Are there question about this before we close for today, then? So
the very cool thing about
the solution of discrete time LQR problems - finite horizon LQR
problems is that this is a problem in an infinite state, with a continuous state.
But nonetheless, under the assumptions we made, you can prove that the
value function is a quadratic function of the state.
Therefore, just by computing these matrixes phi T and the real numbers
psi T, you can actually exactly represent the value function, even for
these infinitely large state spaces, even for continuous state spaces.
So the computation of these algorithms scales only like the cube,
scales only as a polynomial in terms of the number of state variables
whereas in [inaudible] dimensionality problems, with [inaudible], we
had algorithms of a scale exponentially dimensional problem.
Whereas LQR scales only are like the cube
of the dimension of the problem.
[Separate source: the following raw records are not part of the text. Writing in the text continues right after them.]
Lemma AddWithKey_fires key obj d now now' q :
  now + d ≤ now' →
  ∃ q', fire (length (sw_timers (clearTimer key q))) now' (AddWithKey key obj d now q) = Some (obj, q').
Proof.
  intros Hle. unfold fire, AddWithKey. cbn [sw_timers]. rewrite list_lookup_middle by done. simpl.
  rewrite bool_decide_eq_true_2 by done. eauto.
Qed.

Lemma waitsAlone_run key i t ls q q' :
  waitsAlone key i t q → Forall (λ l, ¬ touches key i l) ls → sched_run ls q = Some q' → waitsAlone key i t q'.
Proof.
  intros Hw Hnt. revert q Hw. induction Hnt as [|l ls Hl _ IH]; intros q Hw; simpl; [by intros [= <-]|].
  destruct (sched_step l q) as [q1|] eqn:Hs; simpl; [|done]. apply IH. by eapply waitsAlone_step.
Qed.

(** A timer added for a key while no function for the key is running stays the only one
    pending for the key for as long as the key is neither added nor forgotten again and the timer
    has not fired, and from its deadline on it can fire, with the object it was added with. *)
Theorem scheduled_timer_waits ls ls' key obj d now q q' :
  sched_run ls NewScheduledWorkQueue = Some q → firingFor key q = [] →
  sched_run ls' (AddWithKey key obj d now q) = Some q' →
  let i := length (sw_timers (clearTimer key q)) in
  Forall (λ l, ¬ touches key i l) ls' →
  pendingFor key q' = [mkTimer key obj (now + d) Pending] ∧
  (∀ now', now + d ≤ now' → ∃ q'', fire i now' q' = Some (obj, q'')).
Proof.
  intros Hrun Hnf Hrun' i Hnt. pose proof (sched_run_ok _ _ _ sched_new_ok Hrun) as Hok.
  assert (waitsAlone key i (mkTimer key obj (now + d) Pending) q') as Hw.
  { eapply waitsAlone_run; [by apply AddWithKey_waits|done..]. }
  split; [by eapply waitsAlone_pendingFor|]. intros now' Hle. destruct Hw as (_ & Hi & _).
  unfold fire. rewrite Hi. simpl. rewrite bool_decide_eq_true_2 by done. eauto.
Qed.

End scheduler.
Arguments Timer : clear implicits.
Arguments ScheduledWorkQueue : clear implicits.
Arguments SLabel : clear implicits.

(** A key added again while the function of its last timer runs is lost: the
    deferred clear of that function stops the new timer. *)
Theorem late_clear_cancels_resync (key : string) (obj obj' : string) (d now now' : Z) :
  now + d ≤ now' →
  ∃ q, sched_run [SAdd key obj d now; SFire 0 now'; SAdd key obj' d now'; SFired 0] NewScheduledWorkQueue = Some q ∧
    pendingFor key q = [] ∧ sw_work q !! key = None.
Proof.
  intros Hle. unfold sched_run, sched_step, AddWithKey, clearTimer. simpl.
  rewrite !lookup_empty. simpl. unfold fire; simpl. rewrite bool_decide_eq_true_2 by done. simpl.
  rewrite lookup_insert_eq. simpl. eexists. split; [done|].
  split; [|apply clearTimer_work]. unfold clearTimer. simpl. rewrite lookup_insert_eq. unfold pendingFor; simpl.
  by rewrite !bool_decide_eq_true_2.
Qed.

(** ** Concrete runs *)

Lemma scheduled_timer_waits_witness :
  ∃ q', sched_run [SAdd "default/other" "other" 10 2; SFire 1 12; SFired 1]
          (AddWithKey "default/demo-0" "demo-0" 10 0 NewScheduledWorkQueue) = Some q' ∧
        pendingFor "default/demo-0" q' = [mkTimer "default/demo-0" "demo-0" 10 Pending].
Proof.
  eexists. split; [vm_compute; reflexivity|].
  eapply (scheduled_timer_waits [] [SAdd "default/other" "other" 10 2; SFire 1 12; SFired 1]
    "default/demo-0" "demo-0" 10 0 NewScheduledWorkQueue); [reflexivity|reflexivity|vm_compute; reflexivity|].
  repeat constructor; vm_compute; intros Hf; (discriminate Hf || destruct Hf).
Defined.

Lemma late_clear_cancels_resync_witness :
  ∃ q, sched_run [SAdd "default/demo-0" "demo-0" 10 0; SFire 0 10; SAdd "default/demo-0" "demo-0" 10 10; SFired 0]
         NewScheduledWorkQueue = Some q ∧ pendingFor "default/demo-0" q = [] ∧ sw_work q !! "default/demo-0" = None.
Proof. apply (late_clear_cancels_resync "default/demo-0" "demo-0" "demo-0" 10 0 10). lia. Defined.
(* ===== verification/PilotRuntime.v ===== *)
(** * The control loop of a pilot

    pkg/pilot/genericpilot/controller: which Pilots a pilot syncs (itself and
    its peers), the cached copy of its own resource, the sync of one key with
    the resync it schedules, and the queue's worker.

    The sync function of the implementor is a parameter, with a state [X] of
    its own; GenericPilot's syncPilot is such a function. *)

From S2P Require Import Prelude GoStrings Semver K8s WorkQueue Types CassandraVersion Cluster Fixtures Handlers PilotHooks GenericPilot PilotScheduler.

(** The fields of Controller that change. *)
Record Controller := mkController {
  ct_cachedThisPilot : option Pilot;
  ct_scheduledWorkQueue : ScheduledWorkQueue Pilot;
}.

Definition newController : Controller := mkController None NewScheduledWorkQueue.

(** time.Second * 10 *)
Definition resyncPeriod : Z := 10.

Section runtime.
Context {X : Type} (s : State) (pilotName pilotNamespace : string).
Context (syncFunc : Pilot → GoM X (Pilot * option Err)).
(** How many owners RootControllerRef may follow. *)
Context (fuel : nat).

Definition ctl_isThisPilot (name namespace : string) : bool :=
  bool_decide (name = pilotName) && bool_decide (namespace = pilotNamespace).
Definition ctl_IsThisPilot (pilot : Pilot) : bool := ctl_isThisPilot (pil_Name pilot) (pil_Namespace pilot).

Definition ThisPilot (c : Controller) : Res Pilot :=
  match lister_Get (PilotLister s) pilotNamespace pilotName with
  | inl err =>
      if IsNotFound (Some err) then
        match ct_cachedThisPilot c with
        | Some cached => inr cached
        | None => inl err
        end
      else inl err
  | inr thisPilot => inr thisPilot
  end.

(** [None]: the walk up the owners did not end within the fuel. *)
Definition IsPeer (c : Controller) (pilot : Pilot) : option (Res bool) :=
  match ThisPilot c with
  | inl err => Some (inl err)
  | inr thisPilot =>
      match RootControllerRef fuel s "" (pil_Meta thisPilot) with
      | None => None
      | Some (inl err) =>
          Some (inl (Wrapf err "unable to get root controller ref for this pilot %s/%s"
                       [AStr (pil_Namespace pilot); AStr (pil_Name pilot)]))
      | Some (inr None) =>
          Some (inl (Errorf "cannot determine owner of this Pilot resource (%q) as it is nil. this is an invalid state"
                       [AStr pilotName]))
      | Some (inr (Some clusterOwnerRef)) =>
          match RootControllerRef fuel s "" (pil_Meta pilot) with
          | None => None
          | Some (inl err) =>
              Some (inl (Wrapf err "unable to get root controller ref for other pilot %s/%s"
                           [AStr (pil_Namespace pilot); AStr (pil_Name pilot)]))
          | Some (inr None) => Some (inr false)
          | Some (inr (Some pilotOwnerRef)) =>
              Some (inr (bool_decide (or_Name clusterOwnerRef = or_Name pilotOwnerRef) &&
                         bool_decide (or_UID clusterOwnerRef = or_UID pilotOwnerRef) &&
                         bool_decide (or_Kind clusterOwnerRef = or_Kind pilotOwnerRef) &&
                         bool_decide (or_APIVersion clusterOwnerRef = or_APIVersion pilotOwnerRef)))
          end
      end
  end.

(** The pilot a key stands for: from the cache, or the remembered copy of this
    pilot once it is gone.  [None]: there is nothing to sync. *)
Definition pilotForKey (c : Controller) (namespace name : string) : Res (option Pilot) :=
  match lister_Get (PilotLister s) namespace name with
  | inr pilot => inr (Some pilot)
  | inl err =>
      if IsNotFound (Some err) then
        if negb (ctl_isThisPilot name namespace) then inr None
        else
          match ThisPilot c with
          | inl _ => inr None
          | inr thisPilot => inr (Some thisPilot)
          end
      else inl err
  end.

(** Controller.sync at time [now]; the result is [None] when the owners have no
    end. *)
Definition sync (now : Z) (key : string) : GoM (Controller * X) (option (option Err)) := λ '(c, x),
  match SplitMetaNamespaceKey key with
  | inl err => (Ret (Some (Some err)), (c, x))
  | inr (namespace, name) =>
      match pilotForKey c namespace name with
      | inl err => (Ret (Some (Some err)), (c, x))
      | inr None => (Ret (Some None), (c, x))
      | inr (Some pilot) =>
          match IsPeer c pilot with
          | None => (Ret None, (c, x))
          | Some (inl err) => (Ret (Some (Some err)), (c, x))
          | Some (inr false) => (Ret (Some None), (c, x))
          | Some (inr true) =>
              let cached := if ctl_IsThisPilot pilot then Some pilot else ct_cachedThisPilot c in
              match syncFunc pilot x with
              | (Panic why, x) => (Panic why, (mkController cached (ct_scheduledWorkQueue c), x))
              | (Ret (pilot, err), x) =>
                  (Ret (Some err),
                   (mkController cached (AddWithKey key pilot resyncPeriod now (ct_scheduledWorkQueue c)), x))
              end
          end
      end
  end.

(** What a fired timer calls. *)
Definition enqueuePilot (pilot : Pilot) (q : Queue) : Queue :=
  match KeyFunc (ObjOf (pil_Meta pilot)) with
  | inl _ => q
  | inr key => AddRateLimited key q
  end.

(** ** What a sync does *)

(** The pilot and this pilot have the same root. *)
Definition sameCluster (c : Controller) (pilot : Pilot) : Prop :=
  ∃ this rootThis rootOther,
    ThisPilot c = inr this ∧
    RootControllerRef fuel s "" (pil_Meta this) = Some (inr (Some rootThis)) ∧
    RootControllerRef fuel s "" (pil_Meta pilot) = Some (inr (Some rootOther)) ∧
    or_Name rootThis = or_Name rootOther ∧ or_UID rootThis = or_UID rootOther ∧
    or_Kind rootThis = or_Kind rootOther ∧ or_APIVersion rootThis = or_APIVersion rootOther.

Lemma IsPeer_spec c pilot : IsPeer c pilot = Some (inr true) ↔ sameCluster c pilot.
Proof.
  unfold IsPeer, sameCluster. split.
  - destruct (ThisPilot c) as [e|this]; [done|].
    destruct (RootControllerRef fuel s "" (pil_Meta this)) as [[e|[r|]]|] eqn:H1; try done.
    destruct (RootControllerRef fuel s "" (pil_Meta pilot)) as [[e|[r'|]]|]; try done.
    intros [= Hb]. rewrite !andb_true_iff, !bool_decide_eq_true in Hb. naive_solver.
  - intros (this & r & r' & -> & -> & -> & -> & -> & -> & ->). by rewrite !bool_decide_eq_true_2.
Qed.

(** The pilot that is synced for a key, if it is this pilot or a peer. *)
Definition peerForKey (c : Controller) (key : string) (pilot : Pilot) : Prop :=
  ∃ namespace name, SplitMetaNamespaceKey key = inr (namespace, name) ∧
    pilotForKey c namespace name = inr (Some pilot) ∧ sameCluster c pilot.

Lemma sync_peer now key c x pilot :
  peerForKey c key pilot →
  sync now key (c, x) =
  let cached := if ctl_IsThisPilot pilot then Some pilot else ct_cachedThisPilot c in
  match syncFunc pilot x with
  | (Panic why, x) => (Panic why, (mkController cached (ct_scheduledWorkQueue c), x))
  | (Ret (pilot, err), x) =>
      (Ret (Some err), (mkController cached (AddWithKey key pilot resyncPeriod now (ct_scheduledWorkQueue c)), x))
  end.
Proof.
  intros (namespace & name & Hsplit & Hpilot & Hpeer). unfold sync.
  rewrite Hsplit, Hpilot. apply IsPeer_spec in Hpeer. by rewrite Hpeer.
Qed.

Lemma sync_not_peer now key c x :
  (∀ pilot, ¬ peerForKey c key pilot) → ∃ r, sync now key (c, x) = (Ret r, (c, x)).
Proof.
  intros Hno. unfold sync. destruct (SplitMetaNamespaceKey key) as [e|[namespace name]] eqn:Hs; [eauto|].
  destruct (pilotForKey c namespace name) as [e|[pilot|]] eqn:Hp; [eauto| |eauto].
  destruct (IsPeer c pilot) as [[e|[]]|] eqn:Hpeer; eauto.
  apply IsPeer_spec in Hpeer. destruct (Hno pilot). by exists namespace, name.
Qed.

(** The sync of a key runs the sync function exactly when the key names a pilot with the
    same root owner as this pilot, taking the cached copy when its own pilot was deleted, and
    otherwise changes nothing; every such sync, failed or not, leaves the key scheduled again
    after the resync period, as its only pending timer. *)
Theorem pilot_syncs_peers_and_resyncs now key c x :
  sched_ok (ct_scheduledWorkQueue c) →
  (∀ pilot, ¬ peerForKey c key pilot) ∧ (∃ r, sync now key (c, x) = (Ret r, (c, x))) ∨
  (∃ pilot, peerForKey c key pilot ∧
     match syncFunc pilot x with
     | (Panic why, x') => ∃ c', sync now key (c, x) = (Panic why, (c', x'))
     | (Ret (pilot', err), x') => ∃ c',
         sync now key (c, x) = (Ret (Some err), (c', x')) ∧
         (ctl_IsThisPilot pilot = true → ct_cachedThisPilot c' = Some pilot) ∧
         sched_ok (ct_scheduledWorkQueue c') ∧
         pendingFor key (ct_scheduledWorkQueue c') = [mkTimer key pilot' (now + resyncPeriod) Pending]
     end).
Proof.
  intros Hok. destruct (SplitMetaNamespaceKey key) as [e|[namespace name]] eqn:Hs.
  { left. assert (∀ pilot, ¬ peerForKey c key pilot) as Hno by (intros pilot (? & ? & Hx & _); congruence).
    split; [done|by apply sync_not_peer]. }
  destruct (pilotForKey c namespace name) as [e|[pilot|]] eqn:Hp.
  2:{ destruct (IsPeer c pilot) as [[e|[]]|] eqn:Hpeer.
      2:{ apply IsPeer_spec in Hpeer. assert (peerForKey c key pilot) as Hpk by (by exists namespace, name).
          right. exists pilot. split; [done|]. rewrite (sync_peer _ _ _ _ _ Hpk).
          destruct (syncFunc pilot x) as [[[pilot' err]|why] x']; [|eauto].
          eexists. split; [done|]. simpl. split_and!; [by intros ->|by apply AddWithKey_ok|by apply AddWithKey_pendingFor]. }
      all: left; match goal with |- ?P ∧ _ => assert P as Hno end;
        [|split; [done|by apply sync_not_peer]].
      all: intros pilot' (ns & n & Hs' & Hp' & Hpeer'%IsPeer_spec); congruence. }
  all: left; match goal with |- ?P ∧ _ => assert P as Hno end; [|split; [done|by apply sync_not_peer]].
  all: intros pilot' (ns & n & Hs' & Hp' & _); congruence.
Qed.

(** The timer of a resync puts the key of the pilot back on the queue. *)
Lemma resync_requeues key namespace name pilot now now' q w :
  SplitMetaNamespaceKey key = inr (namespace, name) → key = namespace +:+ "/" +:+ name → namespace ≠ "" →
  pil_Namespace pilot = namespace → pil_Name pilot = name → q_shuttingDown q = false →
  now + resyncPeriod ≤ now' →
  ∃ i obj w', fire i now' (AddWithKey key pilot resyncPeriod now w) = Some (obj, w') ∧
    pending key (enqueuePilot obj q).
Proof.
  intros Hs -> Hns Hpns Hpn Hsd Hle.
  destruct (AddWithKey_fires (namespace +:+ "/" +:+ name) pilot resyncPeriod now now' w Hle) as [w' Hf].
  do 3 eexists. split; [done|]. unfold enqueuePilot, KeyFunc, MetaNamespaceKeyFunc. simpl.
  unfold pil_Namespace, pil_Name in *. rewrite Hpns, Hpn, bool_decide_eq_false_2 by done.
  right. unfold AddRateLimited; simpl. rewrite Hsd. set_solver.
Qed.

End runtime.

(** ** A concrete peer *)

Definition dataPilot : Pilot :=
  mkPilot (mkObjectMeta "es-demo-data-0" "default" "" "1" None None
             [NewControllerRef (pod_Meta dataPod) (mkGVK "" "v1" "Pod")] None)
    (mkPilotStatus [] None None).

Definition peerState : State :=
  let s := rootState in
  mkState (Clientset s) (Now s) (StatefulSetLister s) (ConfigMapLister s) (PodLister s)
    (ServiceLister s) (ServiceAccountLister s) (RoleBindingLister s) (RoleLister s)
    (listerOf pil_Meta [dataPilot]) (CassandraClusterLister s) (ElasticsearchClusterLister s).

Lemma dataPilot_root :
  RootControllerRef 3 peerState "" (pil_Meta dataPilot) =
  Some (inr (Some (NewControllerRef (esc_Meta demoCluster) (mkGVK GroupName "v1alpha1" "ElasticsearchCluster")))).
Proof.
  eapply (root_of_pilot_is_cluster peerState "" _ dataPod (demoSet "data" "5.6.1" 2 2 2));
    [reflexivity|reflexivity|get_listed dataPod|reflexivity|reflexivity
    |get_listed (demoSet "data" "5.6.1" 2 2 2)|reflexivity|left; reflexivity|lia].
Qed.

Lemma dataPilot_listed : lister_Get (PilotLister peerState) "default" "es-demo-data-0" = inr dataPilot.
Proof. get_listed dataPilot. Qed.

(** A sync function that always fails. *)
Definition failingSync (pilot : Pilot) : GoM nat (Pilot * option Err) := λ n,
  (Ret (pilot, Some (Errorf "connection refused" [])), S n).

Lemma pilot_syncs_peers_and_resyncs_witness :
  ∃ c', sync peerState "es-demo-data-0" "default" failingSync 3 7 "default/es-demo-data-0" (newController, 0%nat) =
          (Ret (Some (Some (Errorf "connection refused" []))), (c', 1%nat)) ∧
        ct_cachedThisPilot c' = Some dataPilot ∧
        pendingFor "default/es-demo-data-0" (ct_scheduledWorkQueue c') =
          [mkTimer "default/es-demo-data-0" dataPilot 17 Pending].
Proof.
  assert (pilotForKey peerState "es-demo-data-0" "default" newController "default" "es-demo-data-0" = inr (Some dataPilot)) as Hp
    by (unfold pilotForKey; by rewrite dataPilot_listed).
  destruct (pilot_syncs_peers_and_resyncs peerState "es-demo-data-0" "default" failingSync 3 7 "default/es-demo-data-0"
    newController 0%nat sched_new_ok) as [[Hno _]|(pilot & (ns & n & Hs & Hpk & _) & c' & Hsync & Hcache & _ & Htimer)].
  - exfalso. apply (Hno dataPilot). exists "default", "es-demo-data-0". split; [reflexivity|]. split; [exact Hp|].
    do 3 eexists. split; [unfold ThisPilot; rewrite dataPilot_listed; reflexivity|].
    split; [exact dataPilot_root|]. split; [exact dataPilot_root|]. split_and!; reflexivity.
  - injection Hs as <- <-. rewrite Hp in Hpk. injection Hpk as <-.
    exists c'. split; [exact Hsync|]. split; [apply Hcache; reflexivity|exact Htimer].
Defined.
So this easily
applies to problems with even very large state spaces. So we actually often apply
variations of this algorithm
to some subset, to some particular subset for the things we do on our
helicopter, which has high dimensional state spaces, with twelve or higher
dimensions.
This has worked very well for that.
So
it turns out there are even more things you can do with this, and I'll continue with
that in the next lecture. So let's close for today, then.